Once you reach the line containing "JNum (fmt_json f)" in the entries below, write out that line and each one after it down to the line containing "obj_set k v l'", exactly and with nothing added.

──────── Recorded information

(* ===== verification/Value.v ===== *)
(** * Decoded JSON values and record data

    The [any] values a decoded line holds ([nil], [bool], [float64], [string],
    [[]any], [map[string]any]), their [fmt] text ([%v]) and their conversion to
    and from JSON documents.  A nested map is a list of its entries in key
    order, so that equality of values is equality of Go's maps; a record's data
    is a [gmap]. *)
From Stdlib Require Import Ascii Lia ZArith.
From stdpp Require Import prelude gmap strings sorting.
From S2P Require Import Prelude GoNum Json.

(** ** Byte order of strings ([strings.Compare]) *)

Fixpoint bytes_cmp (a b : bytes) : comparison :=
  match a, b with
  | [], [] => Eq
  | [], _ :: _ => Lt
  | _ :: _, [] => Gt
  | x :: a', y :: b' =>
      match N.compare (N_of_ascii x) (N_of_ascii y) with
      | Eq => bytes_cmp a' b'
      | c => c
      end
  end.

Definition str_cmp (a b : string) : comparison := bytes_cmp (b_of_s a) (b_of_s b).
Definition str_ltb (a b : string) : bool := match str_cmp a b with Lt => true | _ => false end.

Lemma s_of_b_of_s s : s_of_b (b_of_s s) = s.
Proof. apply String.string_of_list_ascii_of_string. Qed.

Lemma b_of_s_of_b b : b_of_s (s_of_b b) = b.
Proof. apply String.list_ascii_of_string_of_list_ascii. Qed.

Lemma b_of_s_inj s t : b_of_s s = b_of_s t → s = t.
Proof. intros H. by rewrite <- (s_of_b_of_s s), H, s_of_b_of_s. Qed.

Lemma bytes_cmp_refl a : bytes_cmp a a = Eq.
Proof. induction a; simpl; [done|]. by rewrite N.compare_refl. Qed.

Lemma bytes_cmp_eq a b : bytes_cmp a b = Eq → a = b.
Proof.
  revert b. induction a as [|x a IH]; intros [|y b]; simpl; try done.
  destruct (N.compare_spec (N_of_ascii x) (N_of_ascii y)) as [E| |]; try done.
  intros H. f_equal; [|by apply IH].
  by rewrite <- (ascii_N_embedding x), E, ascii_N_embedding.
Qed.

Lemma bytes_cmp_antisym a b : bytes_cmp a b = CompOpp (bytes_cmp b a).
Proof.
  revert b. induction a as [|x a IH]; intros [|y b]; simpl; try done.
  rewrite (N.compare_antisym (N_of_ascii y)). destruct (N.compare _ _); simpl; auto.
Qed.

Lemma bytes_cmp_lt_trans a b c : bytes_cmp a b = Lt → bytes_cmp b c = Lt → bytes_cmp a c = Lt.
Proof.
  revert b c. induction a as [|x a IH]; intros [|y b] [|z c]; simpl; try done.
  destruct (N.compare_spec (N_of_ascii x) (N_of_ascii y)) as [E1|E1|E1];
  destruct (N.compare_spec (N_of_ascii y) (N_of_ascii z)) as [E2|E2|E2]; intros H1 H2; try done;
  destruct (N.compare_spec (N_of_ascii x) (N_of_ascii z)); try done; try lia.
  by eapply IH.
Qed.

Lemma str_cmp_refl a : str_cmp a a = Eq.
Proof. apply bytes_cmp_refl. Qed.

Lemma str_cmp_eq a b : str_cmp a b = Eq → a = b.
Proof. intros H. by apply b_of_s_inj, bytes_cmp_eq. Qed.

Lemma str_cmp_antisym a b : str_cmp a b = CompOpp (str_cmp b a).
Proof. apply bytes_cmp_antisym. Qed.

Lemma str_cmp_lt_trans a b c : str_cmp a b = Lt → str_cmp b c = Lt → str_cmp a c = Lt.
Proof. apply bytes_cmp_lt_trans. Qed.

Lemma str_ltb_total a b : str_ltb a b = false → str_ltb b a = false → a = b.
Proof.
  unfold str_ltb. rewrite (str_cmp_antisym b a).
  destruct (str_cmp a b) eqn:E; simpl; try done. intros. by apply str_cmp_eq.
Qed.

Lemma str_ltb_trans a b c : str_ltb a b = true → str_ltb b c = true → str_ltb a c = true.
Proof.
  unfold str_ltb. destruct (str_cmp a b) eqn:E1, (str_cmp b c) eqn:E2; try done.
  intros _ _. by rewrite (str_cmp_lt_trans a b c).
Qed.

Lemma str_ltb_irrefl a : str_ltb a a = false.
Proof. unfold str_ltb. by rewrite str_cmp_refl. Qed.

Lemma str_ltb_asym a b : str_ltb a b = true → str_ltb b a = false.
Proof.
  intros H. destruct (str_ltb b a) eqn:E; [|done].
  pose proof (str_ltb_trans _ _ _ H E) as Hc. by rewrite str_ltb_irrefl in Hc.
Qed.

Lemma str_ltb_strict_weak : strict_weak str_ltb.
Proof.
  split; [apply str_ltb_irrefl|apply str_ltb_trans|].
  intros a b c Hab Hbc. destruct (str_ltb a c) eqn:E; [|done].
  destruct (str_ltb b a) eqn:Eba.
  - pose proof (str_ltb_trans _ _ _ Eba E). congruence.
  - pose proof (str_ltb_total _ _ Hab Eba). congruence.
Qed.

(** ** Substrings *)

Fixpoint is_prefix (p s : bytes) : bool :=
  match p, s with
  | [], _ => true
  | c :: p', d :: s' => bool_decide (c = d) && is_prefix p' s'
  | _ :: _, [] => false
  end.

(** [strings.Contains] and [bytes.Contains]. *)
Fixpoint contains (s sub : bytes) : bool :=
  is_prefix sub s || match s with [] => false | _ :: s' => contains s' sub end.

Lemma is_prefix_app p s : is_prefix p (p ++ s) = true.
Proof. induction p as [|c p IH]; simpl; [done|]. by rewrite bool_decide_true. Qed.

Lemma contains_app p sub q : contains (p ++ sub ++ q) sub = true.
Proof.
  induction p as [|c p IH].
  - cbn [app]. destruct (sub ++ q) eqn:E; cbn [contains]; rewrite <- E, is_prefix_app; done.
  - cbn [app contains]. rewrite IH. apply orb_true_r.
Qed.

(** ** Values *)

(** Numbers are [float64], as decoding JSON yields them; an [int64] beyond 2^53 handed
    to the embedded API is not one. *)
Inductive value : Type :=
| VNull
| VBool (b : bool)
| VNum (f : float64)
| VStr (s : string)
| VArr (l : list value)
| VObj (l : list (string * value)).

Section value_ind.
Variable P : value → Prop.
Hypothesis HNull : P VNull.
Hypothesis HBool : ∀ b, P (VBool b).
Hypothesis HNum : ∀ f, P (VNum f).
Hypothesis HStr : ∀ s, P (VStr s).
Hypothesis HArr : ∀ l, Forall P l → P (VArr l).
Hypothesis HObj : ∀ l, Forall (λ kv, P kv.2) l → P (VObj l).

Fixpoint value_ind' (v : value) : P v :=
  match v with
  | VNull => HNull
  | VBool b => HBool b
  | VNum f => HNum f
  | VStr s => HStr s
  | VArr l =>
      HArr l ((fix go l := match l return Forall P l with
                           | [] => List.Forall_nil _
                           | x :: l' => @List.Forall_cons _ P x l' (value_ind' x) (go l')
                           end) l)
  | VObj l =>
      HObj l ((fix go l := match l return Forall (λ kv, P kv.2) l with
                           | [] => List.Forall_nil _
                           | x :: l' => @List.Forall_cons _ (λ kv, P kv.2) x l' (value_ind' x.2) (go l')
                           end) l)
  end.
End value_ind.

Abbreviation vdata := (gmap string value).

(** [fmt.Sprintf("%v", v)]. *)
Fixpoint fmt_v (v : value) : bytes :=
  match v with
  | VNull => b_of_s "<nil>"
  | VBool true => b_of_s "true"
  | VBool false => b_of_s "false"
  | VNum f => fmt_g f
  | VStr s => b_of_s s
  | VArr l => "["%char :: sep_by " "%char (map fmt_v l) ++ ["]"%char]
  | VObj l =>
      b_of_s "map[" ++ sep_by " "%char (map (λ kv, b_of_s kv.1 ++ ":"%char :: fmt_v kv.2) l) ++ ["]"%char]
  end.

(** ** Conversion to and from documents *)

Fixpoint value_to_json (v : value) : json :=
  match v with
  | VNull => JNull
  | VBool b => JBool b
  | VNum f => JNum (fmt_json f)
  | VStr s => JStr (b_of_s s)
  | VArr l => JArr (map value_to_json l)
  | VObj l => JObj (map (λ kv, (b_of_s kv.1, value_to_json kv.2)) l)
  end.

(** Assignment to a key of a nested map. *)
Fixpoint obj_set (k : string) (v : value) (l : list (string * value)) : list (string * value) :=
  match l with
  | [] => [(k, v)]
  | (k', v') :: l' =>
      match str_cmp k k' with
      | Lt => (k, v) :: l
      | Eq => (k, v) :: l'
      | Gt => (k', v') :: obj_set k v l'
      end
  end.

(** [ParseFloat]'s range: an overflow is an error, an underflow is zero. *)
Definition float_of_literal (lit : bytes) : option float64 :=
  match parse_float lit with
  | Some f =>
      if (309 <? f_dp f)%Z then None
      else if (f_dp f <? -323)%Z then Some (MkF (f_neg f) [] 0) else Some f
  | None => None
  end.

Fixpoint value_of_json (j : json) : option value :=
  match j with
  | JNull => Some VNull
  | JBool b => Some (VBool b)
  | JNum lit => VNum <$> float_of_literal lit
  | JStr s => Some (VStr (s_of_b s))
  | JArr l => VArr <$> mapM value_of_json l
  | JObj l =>
      (λ kvs, VObj (foldl (λ acc kv, obj_set kv.1 kv.2 acc) [] kvs)) <$>
      mapM (λ kv, pair (s_of_b kv.1) <$> value_of_json kv.2) l
  end.

Definition key_ltb {A} (x y : string * A) : bool := str_ltb x.1 y.1.

(** A map's entries in key order, as [json.Marshal] writes them. *)
Definition sorted_items (m : vdata) : list (string * value) := ssort key_ltb (map_to_list m).

Definition data_to_json (m : vdata) : json :=
  JObj (map (λ kv, (b_of_s kv.1, value_to_json kv.2)) (sorted_items m)).

(** Decoding an object into a [map[string]any] that may already have entries. *)
Definition data_of_members (m : vdata) (l : list (bytes * json)) : option vdata :=
  foldl (λ m kv, <[kv.1 := kv.2]> m) m <$> mapM (λ kv, pair (s_of_b kv.1) <$> value_of_json kv.2) l.

(** ** Well-formed values *)

Fixpoint strictly_sorted (l : list (string * value)) : bool :=
  match l with
  | [] => true
  | (k, _) :: l' => forallb (λ kv, str_ltb k kv.1) l' && strictly_sorted l'
  end.

(** A Go string that is UTF-8: [encoding/json] writes and reads it unchanged. *)
Definition str_utf8 (s : string) : Prop := utf8_valid (b_of_s s) = true.

(** Values as decoding yields them: numbers are float64 in their shortest form,
    the members of an object are sorted, strings and names are UTF-8. *)
Fixpoint value_wf (v : value) : Prop :=
  match v with
  | VNum f => canonical f
  | VStr s => str_utf8 s
  | VArr l => foldr (λ x P, value_wf x ∧ P) True l
  | VObj l => strictly_sorted l = true ∧ foldr (λ kv P, (str_utf8 kv.1 ∧ value_wf kv.2) ∧ P) True l
  | _ => True
  end.

Definition data_wf (m : vdata) : Prop := map_Forall (λ k v, str_utf8 k ∧ value_wf v) m.

Lemma value_wf_arr l : value_wf (VArr l) ↔ Forall value_wf l.
Proof.
  simpl. induction l as [|x l IH]; simpl; [done|]. by rewrite IH, Forall_cons.
Qed.

Lemma value_wf_obj l :
  value_wf (VObj l) ↔ strictly_sorted l = true ∧ Forall (λ kv, str_utf8 kv.1 ∧ value_wf kv.2) l.
Proof.
  simpl. f_equiv. induction l as [|x l IH]; simpl; [done|]. by rewrite IH, Forall_cons.
Qed.

Lemma float_of_fmt_json f : canonical f → float_of_literal (fmt_json f) = Some f.
Proof.
  intros Hc. unfold float_of_literal. rewrite parse_fmt_json by done.
  destruct Hc as (_ & _ & _ & _ & Hr).
  destruct (Z.ltb_spec 309 (f_dp f)); [lia|]. by destruct (Z.ltb_spec (f_dp f) (-323)); [lia|].
Qed.

Lemma obj_set_snoc k v l :
  Forall (λ kv, str_ltb kv.1 k = true) l → obj_set k v l = l ++ [(k, v)].
Proof.
  induction 1 as [|[k' v'] l Hk _ IH]; simpl; [done|]. unfold str_ltb in Hk. simpl in Hk.
  rewrite str_cmp_antisym. destruct (str_cmp k' k); try done. simpl. by rewrite IH.
Qed.

Lemma obj_set_sorted l1 l2 :
  strictly_sorted (l1 ++ l2) = true →
  foldl (λ acc kv, obj_set kv.1 kv.2 acc) l1 l2 = l1 ++ l2.
Proof.
  revert l1. induction l2 as [|[k v] l2 IH]; intros l1 Hs; simpl; [by rewrite app_nil_r|].
  rewrite obj_set_snoc.
  - rewrite IH; by rewrite <- app_assoc.
  - clear IH. induction l1 as [|[k' v'] l1 IH]; [constructor|]. simpl in Hs.
    apply andb_true_iff in Hs as [Hall Hs]. rewrite forallb_app in Hall.
    apply andb_true_iff in Hall as [_ Hall]. simpl in Hall. apply andb_true_iff in Hall as [Hk _].
    constructor; [done|]. by apply IH.
Qed.

Lemma mapM_members_spec (l : list (string * value)) :
  Forall (λ kv, value_of_json (value_to_json kv.2) = Some kv.2) l →
  mapM (λ kv : bytes * json, pair (s_of_b kv.1) <$> value_of_json kv.2)
    (map (λ kv, (b_of_s kv.1, value_to_json kv.2)) l) = Some l.
Proof.
  intros H. apply mapM_Some_2. induction H as [|[k v] l Hv _ IH]; simpl; constructor; [|done].
  simpl in *. by rewrite Hv, s_of_b_of_s.
Qed.

(** A value written to JSON and decoded again is the same value. *)
Lemma value_json_roundtrip v : value_wf v → value_of_json (value_to_json v) = Some v.
Proof.
  induction v as [|b|f|s|l IH|l IH] using value_ind'; intros Hwf; cbn [value_to_json value_of_json].
  - done.
  - done.
  - by rewrite float_of_fmt_json.
  - by rewrite s_of_b_of_s.
  - rewrite value_wf_arr in Hwf.
    rewrite (mapM_Some_2 _ _ l); [done|].
    induction IH as [|x l Hx _ IHl]; simpl; [constructor|]. apply Forall_cons in Hwf as [? ?].
    constructor; auto.
  - rewrite value_wf_obj in Hwf. destruct Hwf as [Hs Hwf].
    rewrite mapM_members_spec.
    + simpl. by rewrite (obj_set_sorted []).
    + rewrite Forall_forall in *. intros kv Hkv. apply IH; [done|by apply Hwf].
Qed.

Lemma sorted_items_perm m : sorted_items m ≡ₚ map_to_list m.
Proof. apply ssort_perm. Qed.

Lemma foldl_insert_list_to_map (l : list (string * value)) (m : vdata) :
  NoDup l.*1 → foldl (λ m kv, <[kv.1 := kv.2]> m) m l = list_to_map l ∪ m.
Proof.
  revert m. induction l as [|[k v] l IH]; intros m Hnd; simpl; [by rewrite (left_id_L ∅ _)|].
  apply NoDup_cons in Hnd as [Hk Hnd]. rewrite IH by done.
  rewrite <- insert_union_l, <- insert_union_r; [done|]. by apply not_elem_of_list_to_map.
Qed.

(** A record's data written to JSON and decoded into a fresh map. *)
Lemma data_json_roundtrip m :
  data_wf m →
  data_of_members ∅ (map (λ kv, (b_of_s kv.1, value_to_json kv.2)) (sorted_items m)) = Some m.
Proof.
  intros Hwf. unfold data_of_members. rewrite mapM_members_spec.
  - simpl. f_equal. rewrite foldl_insert_list_to_map.
    + rewrite (right_id_L ∅ _). rewrite (list_to_map_proper _ (map_to_list m)).
      * apply list_to_map_to_list.
      * rewrite sorted_items_perm. apply NoDup_fst_map_to_list.
      * apply sorted_items_perm.
    + rewrite sorted_items_perm. apply NoDup_fst_map_to_list.
  - rewrite sorted_items_perm. apply Forall_forall. intros [k v] Hin%elem_of_map_to_list.
    apply value_json_roundtrip. by apply (Hwf k v).
Qed.

Lemma value_to_json_ok v : value_wf v → json_ok (value_to_json v) = true.
Proof.
  induction v as [|b|f|s|l IH|l IH] using value_ind'; intros Hwf; cbn [value_to_json json_ok]; try done.
  - by apply num_ok_fmt_json.
  - rewrite value_wf_arr in Hwf. rewrite forallb_forall. intros x (v & <- & Hin)%in_map_iff.
    apply list_elem_of_In in Hin. rewrite Forall_forall in *. auto.
  - rewrite value_wf_obj in Hwf. destruct Hwf as [_ Hwf].
    rewrite forallb_forall. intros x (v & <- & Hin)%in_map_iff.
    apply list_elem_of_In in Hin. rewrite Forall_forall in *. simpl. apply IH; [done|by apply Hwf].
Qed.

Lemma data_to_json_ok m : data_wf m → json_ok (data_to_json m) = true.
Proof.
  intros Hwf. cbn [data_to_json json_ok]. rewrite forallb_forall.
  intros x ([k v] & <- & Hin)%in_map_iff. apply list_elem_of_In in Hin.
  rewrite sorted_items_perm in Hin. apply elem_of_map_to_list in Hin.
  apply value_to_json_ok. by apply (Hwf k v).
Qed.

Lemma value_to_json_utf8 v : value_wf v → json_utf8 (value_to_json v) = true.
Proof.
  induction v as [|b|f|s|l IH|l IH] using value_ind'; intros Hwf; cbn [value_to_json json_utf8]; try done.
  - rewrite value_wf_arr in Hwf. rewrite forallb_forall. intros x (v & <- & Hin)%in_map_iff.
    apply list_elem_of_In in Hin. rewrite Forall_forall in *. auto.
  - rewrite value_wf_obj in Hwf. destruct Hwf as [_ Hwf].
    rewrite forallb_forall. intros x (v & <- & Hin)%in_map_iff.
    apply list_elem_of_In in Hin. rewrite Forall_forall in *. cbn [fst snd].
    destruct (Hwf _ Hin) as [H1 H2]. apply andb_true_iff. split; [exact H1|by apply IH].
Qed.

Lemma data_to_json_utf8 m : data_wf m → json_utf8 (data_to_json m) = true.
Proof.
  intros Hwf. cbn [data_to_json json_utf8]. rewrite forallb_forall.
  intros x ([k v] & <- & Hin)%in_map_iff. apply list_elem_of_In in Hin.
  rewrite sorted_items_perm in Hin. apply elem_of_map_to_list in Hin.
  destruct (Hwf k v Hin) as [H1 H2]. apply andb_true_iff. split; [exact H1|by apply value_to_json_utf8].
Qed.

#[export] Hint Resolve value_to_json_ok data_to_json_ok value_to_json_utf8 data_to_json_utf8 : scriva.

────────────────

**Reply to the exercise**.
  | VNum f => JNum (fmt_json f)
  | VStr s => JStr (b_of_s s)
  | VArr l => JArr (map value_to_json l)
  | VObj l => JObj (map (λ kv, (b_of_s kv.1, value_to_json kv.2)) l)
  end.

(** Assignment to a key of a nested map. *)
Fixpoint obj_set (k : string) (v : value) (l : list (string * value)) : list (string * value) :=
  match l with
  | [] => [(k, v)]
  | (k', v') :: l' =>
      match str_cmp k k' with
      | Lt => (k, v) :: l
      | Eq => (k, v) :: l'
      | Gt => (k', v') :: obj_set k v l'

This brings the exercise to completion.